3 key ways Hadoop is evolving
- by 7wData
The Strata+Hadoop World 2015 conference in New York this week was subtitled "Make Data Work," but given how Hadoop world's has evolved over the past year (even over the past six months) another apt subtitle might have been "See Hadoop Change."
Here are three of the most significant recent trends in Hadoop, as reflected by the show's roster of breakout sessions, vendors, and technologies.
Spark is so hot it had its own schedule track, labeled "Spark and Beyond," with sessions on everything from using the R language with Spark to running Spark on Mesos.
Some of the enthusiasm comes from Cloudera -- a big fan of Spark  -- and its sponsorship for the show. But Spark's rising popularity is hard to ignore.

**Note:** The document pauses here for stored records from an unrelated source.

(** C3, amended: when the normalized secret fails Base32 decoding,
    [generate] catches the error and resolves to the fixed string ["ERROR"],
    which is not a string of six digits and so differs from every code. *)
Theorem generate_decode_failure_sentinel
    (h : Host) (s : jsstring) (time : option Z) (e : error) :
  base32Decode h (normalized h s) = Throw e ->
  generate h (VString s) time = Normal (lit "ERROR")
  /\ sixDigits (lit "ERROR") = false.
Proof.
  intros Hdec. split; [| reflexivity].
  unfold generate, generateBody.
  rewrite cleanSecret_string. simpl bind.
  rewrite Hdec. reflexivity.
Qed.

(** A secret with a character outside the alphabet. *)
Lemma generate_decode_failure_sentinel_witness :
  base32Decode (plainHost 0) (normalized (plainHost 0) (lit "JBSWY3DP!"))
  = Throw (InvalidBase32Character 33)
  /\ generate (plainHost 0) (VString (lit "JBSWY3DP!")) None
     = Normal (lit "ERROR").
Proof.
  split; [reflexivity |].
  apply (generate_decode_failure_sentinel (plainHost 0) (lit "JBSWY3DP!") None
           (InvalidBase32Character 33)).
  reflexivity.
Defined.

(** * The Base32 decoder *)

(** A property checked on the 128 ASCII code units holds of each. *)
Lemma ascii_forall (P : N -> bool) :
  forallb P (map N.of_nat (seq 0 128)) = true ->
  forall c, (c < 128)%N -> P c = true.
Proof.
  intros Hall c Hc.
  rewrite forallb_forall in Hall. apply Hall.
  rewrite <- (N2Nat.id c). apply in_map. apply in_seq. lia.
Qed.

Lemma indexOfFrom_absent (s : jsstring) (c : N) (i : Z) :
  (forall x, In x s -> x <> c) -> indexOfFrom i s c = -1.
Proof.
  revert i. induction s as [| x s IH]; intros i Hs; simpl.
  - reflexivity.
  - destruct (N.eqb_spec x c) as [-> | _].
    + exfalso. apply (Hs c); [left; reflexivity | reflexivity].
    + apply IH. intros y Hy. apply Hs. right. exact Hy.
Qed.

(** [indexOf] finds exactly the characters of the alphabet, each at its
    index. *)
Lemma indexOf_base32Chars (c : N) :
  indexOf base32Chars c
  = if RFC.inAlphabet c then RFC.alphabetIndex c else -1.
Proof.
  destruct (N.ltb_spec c 128) as [Hlt | Hge].
  - apply Z.eqb_eq.
    apply (ascii_forall
             (fun c => indexOf base32Chars c
                       =? if RFC.inAlphabet c then RFC.alphabetIndex c
                          else -1)); [vm_compute; reflexivity | exact Hlt].
  - replace (RFC.inAlphabet c) with false.
    + apply indexOfFrom_absent. intros x Hx ->.
      assert (Hall : forallb isAscii base32Chars = true) by reflexivity.
      rewrite forallb_forall in Hall. specialize (Hall c Hx).
      unfold isAscii in Hall. apply N.ltb_lt in Hall. lia.
    + symmetry. unfold RFC.inAlphabet, inRange. simpl N_of_ascii.
      apply orb_false_iff. split; apply andb_false_iff; right;
        apply N.leb_gt; lia.
Qed.

Lemma alphabetIndex_range (c : N) :
  RFC.inAlphabet c = true -> 0 <= RFC.alphabetIndex c < 32.
Proof.
  unfold RFC.inAlphabet, RFC.alphabetIndex, inRange. simpl N_of_ascii.
  intros H. apply orb_true_iff in H.
  destruct ((65 <=? c)%N && (c <=? 90)%N) eqn:Hupper.
  - apply andb_true_iff in Hupper. destruct Hupper as [H1 H2].
    apply N.leb_le in H1, H2. lia.
  - destruct H as [H | H]; [discriminate |].
    apply andb_true_iff in H. destruct H as [H1 H2].
    apply N.leb_le in H1, H2. lia.
Qed.

(** The five binary digits the loop appends for an index. *)
Lemma index_digits (idx : Z) :
  0 <= idx < 32 ->
  padStart 5 (N_of_ascii "0") (toStringRadix 2 idx)
  = map bitChar (RFC.fiveBits idx).
Proof.
  intros Hidx.
  assert (Hall : forallb
                   (fun k =>
                      if list_eq_dec N.eq_dec
                           (padStart 5 (N_of_ascii "0")
                              (toStringRadix 2 (Z.of_nat k)))
                           (map bitChar (RFC.fiveBits (Z.of_nat k)))
                      then true else false)
                   (seq 0 32) = true) by (vm_compute; reflexivity).
  rewrite forallb_forall in Hall.
  specialize (Hall (Z.to_nat idx)).
  rewrite Z2Nat.id in Hall by lia.
  destruct (list_eq_dec N.eq_dec _ _) as [Heq | _].
  - exact Heq.
  - assert (false = true); [| discriminate].
    apply Hall. apply in_seq. lia.
Qed.

Lemma bitsLoop_success (encoded bits : jsstring) :
  forallb RFC.inAlphabet encoded = true ->
  bitsLoop encoded bits
  = Normal (bits ++ map bitChar
                      (flat_map (fun c => RFC.fiveBits (RFC.alphabetIndex c))
                                encoded)).
Proof.
  revert bits. induction encoded as [| c rest IH]; intros bits Hall.
  - simpl. rewrite app_nil_r. reflexivity.
  - simpl in Hall. apply andb_true_iff in Hall. destruct Hall as [Hc Hrest].
    cbn [bitsLoop]. rewrite indexOf_base32Chars, Hc.
    pose proof (alphabetIndex_range c Hc) as Hrange.
    destruct (Z.eqb_spec (RFC.alphabetIndex c) (-1)) as [Hneg | _]; [lia |].
    rewrite IH by exact Hrest.
    rewrite index_digits by exact Hrange.
    cbn [flat_map]. rewrite map_app, app_assoc. reflexivity.
Qed.

Lemma bitsLoop_failure (encoded bits : jsstring) :
  forallb RFC.inAlphabet encoded = false ->
  exists c, bitsLoop encoded bits = Throw (InvalidBase32Character c)
            /\ In c encoded /\ RFC.inAlphabet c = false.
Proof.
  revert bits. induction encoded as [| c rest IH]; intros bits Hall.
  - discriminate Hall.
  - cbn [bitsLoop]. rewrite indexOf_base32Chars.
    destruct (RFC.inAlphabet c) eqn:Hc.
    + pose proof (alphabetIndex_range c Hc) as Hrange.
      destruct (Z.eqb_spec (RFC.alphabetIndex c) (-1)) as [Hneg | _]; [lia |].
      simpl in Hall. rewrite Hc in Hall. simpl in Hall.
      destruct (IH (bits ++ padStart 5 (N_of_ascii "0")
                             (toStringRadix 2 (RFC.alphabetIndex c))) Hall)
        as (c' & Hthrow & Hin & Hout).
      exists c'. repeat split; [exact Hthrow | right; exact Hin | exact Hout].
    + exists c. repeat split; [left; reflexivity | exact Hc].
Qed.

Lemma parseInt2_bits_from (bits : list bool) (acc : Z) :
  fold_left (fun acc c => 2 * acc + (Z.of_N c - 48)) (map bitChar bits) acc
  = fold_left (fun acc (b : bool) => 2 * acc + (if b then 1 else 0)) bits acc.
Proof.
  revert acc. induction bits as [| b bits IH]; intros acc; simpl.
  - reflexivity.
  - rewrite IH. destruct b; reflexivity.
Qed.

Lemma parseInt2_bits (bits : list bool) :
  parseInt2 (map bitChar bits) = RFC.bitsValue bits.
Proof. apply parseInt2_bits_from. Qed.

(** Fewer than eight bits make no byte. *)
Lemma groupsOfEight_short (bits : list bool) :
  (length bits < 8)%nat -> RFC.groupsOfEight bits = [].
Proof.
  intros Hlen.
  do 8 (destruct bits as [| ? bits]; [reflexivity |]).
  simpl in Hlen. lia.
Qed.

(** The second loop of the decoder, started at position [length done], cuts
    the remaining digits into groups of eight. *)
Lemma bytesLoop_groups (fuel : nat) :
  forall (done : jsstring) (bits : list bool),
    (length bits <= fuel)%nat ->
    bytesLoop fuel (done ++ map bitChar bits) (length done)
    = RFC.groupsOfEight bits.
Proof.
  induction fuel as [| fuel IH]; intros done bits Hfuel.
  - destruct bits; [reflexivity | simpl in Hfuel; lia].
  - cbn [bytesLoop]. rewrite length_app, length_map.
    destruct (Nat.leb_spec (length done + 8) (length done + length bits))
      as [Hle | Hgt].
    + destruct bits
        as [| b0 [| b1 [| b2 [| b3 [| b4 [| b5 [| b6 [| b7 rest]]]]]]]];
        simpl in Hle; try lia.
      set (group := [b0; b1; b2; b3; b4; b5; b6; b7]).
      change (b0 :: b1 :: b2 :: b3 :: b4 :: b5 :: b6 :: b7 :: rest)
        with (group ++ rest).
      assert (Hfirst : substr (done ++ map bitChar (group ++ rest))
                              (length done) 8
                       = map bitChar group).
      { unfold substr. rewrite skipn_app, Nat.sub_diag, skipn_all.
        reflexivity. }
      rewrite Hfirst, parseInt2_bits.
      change (RFC.groupsOfEight (group ++ rest))
        with (RFC.bitsValue group :: RFC.groupsOfEight rest).
      f_equal.
      rewrite map_app, app_assoc.
      replace (length done + 8)%nat with (length (done ++ map bitChar group))
        by (rewrite length_app; reflexivity).
      apply IH. simpl in Hfuel. lia.
    + rewrite groupsOfEight_short by lia. reflexivity.
Qed.

Lemma groupsOfEight_length (n : nat) :
  forall bits, (length bits <= n)%nat ->
               length (RFC.groupsOfEight bits) = (length bits / 8)%nat.
Proof.
  induction n as [| n IH]; intros bits Hn.
  - destruct bits; [reflexivity | simpl in Hn; lia].
  - destruct (Nat.lt_ge_cases (length bits) 8) as [Hlt | Hge].
    + rewrite groupsOfEight_short by exact Hlt.
      rewrite Nat.div_small by exact Hlt. reflexivity.
    + destruct bits
        as [| b0 [| b1 [| b2 [| b3 [| b4 [| b5 [| b6 [| b7 rest]]]]]]]];
        simpl in Hge; try lia.
      cbn [RFC.groupsOfEight length].
      rewrite IH by (simpl in Hn; lia).
      change (S (S (S (S (S (S (S (S (length rest)))))))))
        with (8 + length rest)%nat.
      replace (8 + length rest)%nat with (length rest + 1 * 8)%nat by lia.
      rewrite Nat.div_add by lia. lia.
Qed.

Lemma fiveBits_length (chars : jsstring) :
  length (flat_map (fun c => RFC.fiveBits (RFC.alphabetIndex c)) chars)
  = (5 * length chars)%nat.
Proof.
  induction chars as [| c chars IH]; [reflexivity |].
  cbn [flat_map]. rewrite length_app, IH. simpl length. lia.
Qed.

(** Removing the padding characters twice removes no more than once. *)
Lemma replaceAll_remove_idempotent (matches : N -> bool) (s : jsstring) :
  replaceAll matches [] (replaceAll matches [] s) = replaceAll matches [] s.
Proof.
  unfold replaceAll. induction s as [| c s IH]; [reflexivity |].
  cbn [flat_map]. destruct (matches c) eqn:Hc.
  - exact IH.
  - cbn [app flat_map]. rewrite Hc, IH. reflexivity.
Qed.

Lemma replaceAll_remove_none (matches : N -> bool) (s : jsstring) :
  forallb (fun c => negb (matches c)) (replaceAll matches [] s) = true.
Proof.
  unfold replaceAll. induction s as [| c s IH]; [reflexivity |].
  cbn [flat_map]. destruct (matches c) eqn:Hc.
  - exact IH.
  - cbn [app forallb]. rewrite Hc, IH. reflexivity.
Qed.

Lemma base32Decode_success (h : Host) (s : jsstring) :
  forallb RFC.inAlphabet (toUpperCase h (replaceAll (isChar "=") [] s))
  = true ->
  base32Decode h s
  = Normal (RFC.base32Bytes (toUpperCase h (replaceAll (isChar "=") [] s))).
Proof.
  intros Hall. unfold base32Decode.
  rewrite bitsLoop_success by exact Hall.
  cbn [bind app]. f_equal.
  apply (bytesLoop_groups _ []).
  rewrite length_map. apply Nat.le_refl.
Qed.

Lemma plainHost_upperAscii (now : Z) : HostUpperAscii (plainHost now).
Proof. intros s _. reflexivity. Qed.

(** C8 fails on the code as stated: the decoder upper-cases its input after
    removing the padding, so a lower-case letter, which is outside [A]-[Z]
    and [2]-[7], does not make it fail: ["aaaaaaaa"] decodes to five zero
    bytes. *)
Lemma base32Decode_accepts_lower_case :
  ~ (forall (h : Host) (s : jsstring),
       HostUpperAscii h ->
       (exists e, base32Decode h s = Throw e)
       <-> (exists c, In c (replaceAll (isChar "=") [] s)
                      /\ RFC.inAlphabet c = false)).
Proof.
  intros claim.
  destruct (claim (plainHost 0) (lit "aaaaaaaa") (plainHost_upperAscii 0))
    as [_ Hfail].
  destruct Hfail as [e He].
  - exists 97%N. split; [left; reflexivity | reflexivity].
  - vm_compute in He. discriminate He.
Qed.

(** C8, amended: [base32Decode] first removes every [=], so that padding
    never makes it fail, and upper-cases what remains; it throws exactly
    when some character of that upper-cased string is outside [A]-[Z],
    [2]-[7]; otherwise it returns the bytes obtained from the 5-bit indices
    of the characters, concatenated in order and cut into groups of eight
    bits from the front, a shorter last group dropped: [floor(5n/8)] bytes
    for the [n] characters of the upper-cased string. *)
Theorem base32Decode_spec (h : Host) (s : jsstring) :
  let stripped := replaceAll (isChar "=") [] s in
  let encoded := toUpperCase h stripped in
  forallb (fun c => negb (isChar "=" c)) stripped = true
  /\ base32Decode h stripped = base32Decode h s
  /\ ((exists e, base32Decode h s = Throw e)
      <-> (exists c, In c encoded /\ RFC.inAlphabet c = false))
  /\ (forallb RFC.inAlphabet encoded = true ->
      base32Decode h s = Normal (RFC.base32Bytes encoded)
      /\ length (RFC.base32Bytes encoded) = (5 * length encoded / 8)%nat).
Proof.
  intros stripped encoded.
  split; [apply replaceAll_remove_none |].
  split.
  { unfold base32Decode. fold stripped.
    unfold stripped at 1. rewrite replaceAll_remove_idempotent.
    reflexivity. }
  assert (Hok : forallb RFC.inAlphabet encoded = true ->
                base32Decode h s = Normal (RFC.base32Bytes encoded))
    by apply base32Decode_success.
  split; [split |].
  - intros [e He].
    destruct (forallb RFC.inAlphabet encoded) eqn:Hall.
    + rewrite Hok in He by reflexivity. discriminate He.
    + destruct (bitsLoop_failure encoded [] Hall) as (c & _ & Hin & Hout).
      exists c. split; assumption.
  - intros (c & Hin & Hout).
    destruct (forallb RFC.inAlphabet encoded) eqn:Hall.
    + rewrite forallb_forall in Hall. rewrite (Hall c Hin) in Hout.
      discriminate Hout.
    + destruct (bitsLoop_failure encoded [] Hall) as (c' & Hthrow & _).
      exists (InvalidBase32Character c').
      unfold base32Decode. fold stripped. fold encoded.
      rewrite Hthrow. reflexivity.
  - intros Hall. split; [apply Hok; exact Hall |].
    unfold RFC.base32Bytes.
    rewrite (groupsOfEight_length _ _ (Nat.le_refl _)).
    rewrite fiveBits_length. reflexivity.
Qed.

Spark's importance stems from how it offers self-service data processing, by way of a common API, no matter where that data is stored. (At least half of the work done with Spark isn't within Hadoop.) Arsalan Tavakoli-Shiraji, vice president of customer engagement for Databricks, Spark's chief commercial proponent, spoke of how those tasked with getting business value out of data "eagerly want data, whether they're using SQL, R, or Python, but hate calling IT."
Rob Thomas, IBM's vice president of product development for IBM Analytics, cited Spark as a key in the shift away from "a world of infrastructure to a world of insight." Hadoop data lakes often become dumping grounds, he claimed, without much business value that Spark can provide.

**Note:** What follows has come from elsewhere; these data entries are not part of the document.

Lemma parseInt_digit_head d s :
  0 <= d < 10 ->
  parseInt (String (digit_char d) s) = Int (parse_digits (String (digit_char d) s) 0).
Proof.
  intros Hd.
  assert (d = 0 \/ d = 1 \/ d = 2 \/ d = 3 \/ d = 4 \/ d = 5 \/ d = 6
          \/ d = 7 \/ d = 8 \/ d = 9) as Hcases by lia.
  repeat (destruct Hcases as [-> | Hcases]; [reflexivity |]).
  subst d. reflexivity.
Qed.

Lemma parse_unsigned_digit_head d s :
  0 <= d < 10 ->
  parse_unsigned (String (digit_char d) s) = Int (parse_digits (String (digit_char d) s) 0).
Proof.
  intros Hd. unfold parse_unsigned. now rewrite digit_value_digit_char.
Qed.

Lemma parse_digits_px a : parse_digits "px" a = a.
Proof. reflexivity. Qed.

(** [parseInt(n + "px", 10)] is [n]. *)
Lemma parseInt_px n : parseInt (Number_toString n ++ "px") = Int n.
Proof.
  unfold Number_toString. destruct (Z.ltb_spec n 0) as [Hneg | Hpos].
  - cbn [append]. rewrite digits_app by lia. cbn [append].
    destruct (digits_head (- n) "px" ltac:(lia)) as (d & s & Hd & Hs).
    destruct (parse_digits_digits (- n) ltac:(lia) "px") as (k & Hk & Hparse).
    change (parseInt (String "-" (digits (- n) "px")))
      with (number_opp (parse_unsigned (digits (- n) "px"))).
    rewrite Hs, parse_unsigned_digit_head by exact Hd. rewrite <- Hs, Hparse.
    rewrite parse_digits_px. unfold number_opp. f_equal; lia.
  - rewrite digits_app by lia. cbn [append].
    destruct (digits_head n "px" Hpos) as (d & s & Hd & Hs).
    destruct (parse_digits_digits n Hpos "px") as (k & Hk & Hparse).
    rewrite Hs, parseInt_digit_head by exact Hd. rewrite <- Hs, Hparse.
    rewrite parse_digits_px. f_equal; lia.
Qed.

(* ===================================================================== *)
(** ** Byte arrays *)
(* ===================================================================== *)

Lemma array_get_of_nat (d : list Z) (n : nat) : array_get d (Z.of_nat n) = d !! n.
Proof.
  unfold array_get. destruct (Z.leb_spec 0 (Z.of_nat n)); [|lia].
  now rewrite Nat2Z.id.
Qed.

Lemma array_set_length d k v : length (array_set d k v) = length d.
Proof. unfold array_set. destruct (0 <=? k); [apply length_insert | reflexivity]. Qed.

Lemma array_get_set_ne d k v n : k <> n -> array_get (array_set d k v) n = array_get d n.
Proof.
  intros Hne. unfold array_get, array_set.
  destruct (Z.leb_spec 0 n); [|reflexivity].
  destruct (Z.leb_spec 0 k); [|reflexivity].
  apply list_lookup_insert_ne. lia.
Qed.

Lemma array_get_set_eq d k v :
  array_get (array_set d k v) k = (fun _ => ToUint8Clamp v) <$> array_get d k.
Proof.
  unfold array_get, array_set. destruct (Z.leb_spec 0 k); [|reflexivity].
  destruct (decide (Z.to_nat k < length d)%nat) as [Hin | Hout].
  - rewrite list_lookup_insert_eq by exact Hin.
    destruct (lookup_lt_is_Some_2 d _ Hin) as [x ->]. reflexivity.
  - rewrite list_insert_ge by lia. rewrite (lookup_ge_None_2 d) by lia. reflexivity.
Qed.

Lemma array_get_lt_Some d n : 0 <= n < Z.of_nat (length d) -> is_Some (array_get d n).
Proof.
  intros Hn. unfold array_get. destruct (Z.leb_spec 0 n); [|lia].
  apply lookup_lt_is_Some_2. lia.
Qed.

Lemma array_ext (d1 d2 : list Z) :
  (forall n, 0 <= n -> array_get d1 n = array_get d2 n) -> d1 = d2.
Proof.
  intros Hget. apply list_eq. intros i.
  rewrite <- !array_get_of_nat. apply Hget. lia.
Qed.

(* ===================================================================== *)
(** ** The loop body *)
(* ===================================================================== *)

Section Body.

Variable color_at : colorFn.
Variables nx ny : Z.

Lemma body_normal i j st rgb :
  color_at i j nx ny = Normal rgb ->
  body color_at nx ny i j st =
  (mkLoop
     (array_set (array_set (array_set (data st) (index st) (channel rgb 0))
                   (index st + 1) (channel rgb 1))
        (index st + 2) (channel rgb 2))
     (index st + 4)
     (calls st ++ [(i, j, index st)]),
   None).
Proof. intros Hc. unfold body. rewrite Hc. now destruct rgb as [[r g] b]. Qed.

Lemma body_throw i j st e :
  color_at i j nx ny = Throw e ->
  body color_at nx ny i j st =
  (mkLoop (data st) (index st) (calls st ++ [(i, j, index st)]), Some e).
Proof. intros Hc. unfold body. now rewrite Hc. Qed.

(** A step of the body leaves every byte alone except the three at the
    cursor. *)
Lemma body_get_other i j st st' o n :
  body color_at nx ny i j st = (st', o) ->
  n < index st \/ index st + 3 <= n ->
  array_get (data st') n = array_get (data st) n.
Proof.
  intros Hb Hn. destruct (color_at i j nx ny) as [rgb | e] eqn:Hc.
  - rewrite (body_normal _ _ _ _ Hc) in Hb. injection Hb as <- _. cbn [data].
    rewrite !array_get_set_ne by lia. reflexivity.
  - rewrite (body_throw _ _ _ _ Hc) in Hb. now injection Hb as <- _.
Qed.

Lemma body_length i j st st' o :
  body color_at nx ny i j st = (st', o) -> length (data st') = length (data st).
Proof.
  intros Hb. destruct (color_at i j nx ny) as [rgb | e] eqn:Hc.
  - rewrite (body_normal _ _ _ _ Hc) in Hb. injection Hb as <- _. cbn [data].
    now rewrite !array_set_length.
  - rewrite (body_throw _ _ _ _ Hc) in Hb. now injection Hb as <- _.
Qed.

Lemma body_get_written i j st rgb c :
  color_at i j nx ny = Normal rgb ->
  0 <= c < 3 ->
  array_get (data (body color_at nx ny i j st).1) (index st + c) =
  (fun _ => ToUint8Clamp (channel rgb c)) <$> array_get (data st) (index st + c).
Proof.
  intros Hc Hrange. rewrite (body_normal _ _ _ _ Hc). cbn [fst data].
  assert (c = 0 \/ c = 1 \/ c = 2) as [-> | [-> | ->]] by lia.
  - rewrite Z.add_0_r, !array_get_set_ne by lia. apply array_get_set_eq.
  - rewrite array_get_set_ne by lia. rewrite array_get_set_eq.
    now rewrite array_get_set_ne by lia.
  - rewrite array_get_set_eq. now rewrite !array_get_set_ne by lia.
Qed.

End Body.

(* ===================================================================== *)
(** ** The loops run the body over the scan order *)
(* ===================================================================== *)

Section Loops.

Variable color_at : colorFn.
Variables nx ny : Z.

Lemma run_body_app ps qs st :
  run_body color_at nx ny (ps ++ qs) st =
  match run_body color_at nx ny ps st with
  | (st', Some e) => (st', Some e)
  | (st', None) => run_body color_at nx ny qs st'
  end.
Proof.
  revert st. induction ps as [| [i j] ps IH]; intros st; [reflexivity|].
  cbn [app run_body].
  destruct (body color_at nx ny i j st) as [st1 [e|]]; [reflexivity | apply IH].
Qed.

"Instead of hiring 500 IT ops people to handle [Hadoop] clusters, I'd rather hire 250 data scientists to get something meaningful out of the data," Thomas said.
The pitch for Hadoop is no longer about it being a data repository -- that's a given -- it's about having skilled people and powerful tools to plug into it in order to get something useful out.
Two years ago, the keynote speeches at Strata+Hadoop were all about creating a single repository for enterprise data. This time around, the words "data lake" were barely mentioned in the keynotes -- and only in a derogatory tone. Talk of "citizen data scientists," "using big data for good," and smart decision making with data was offered instead.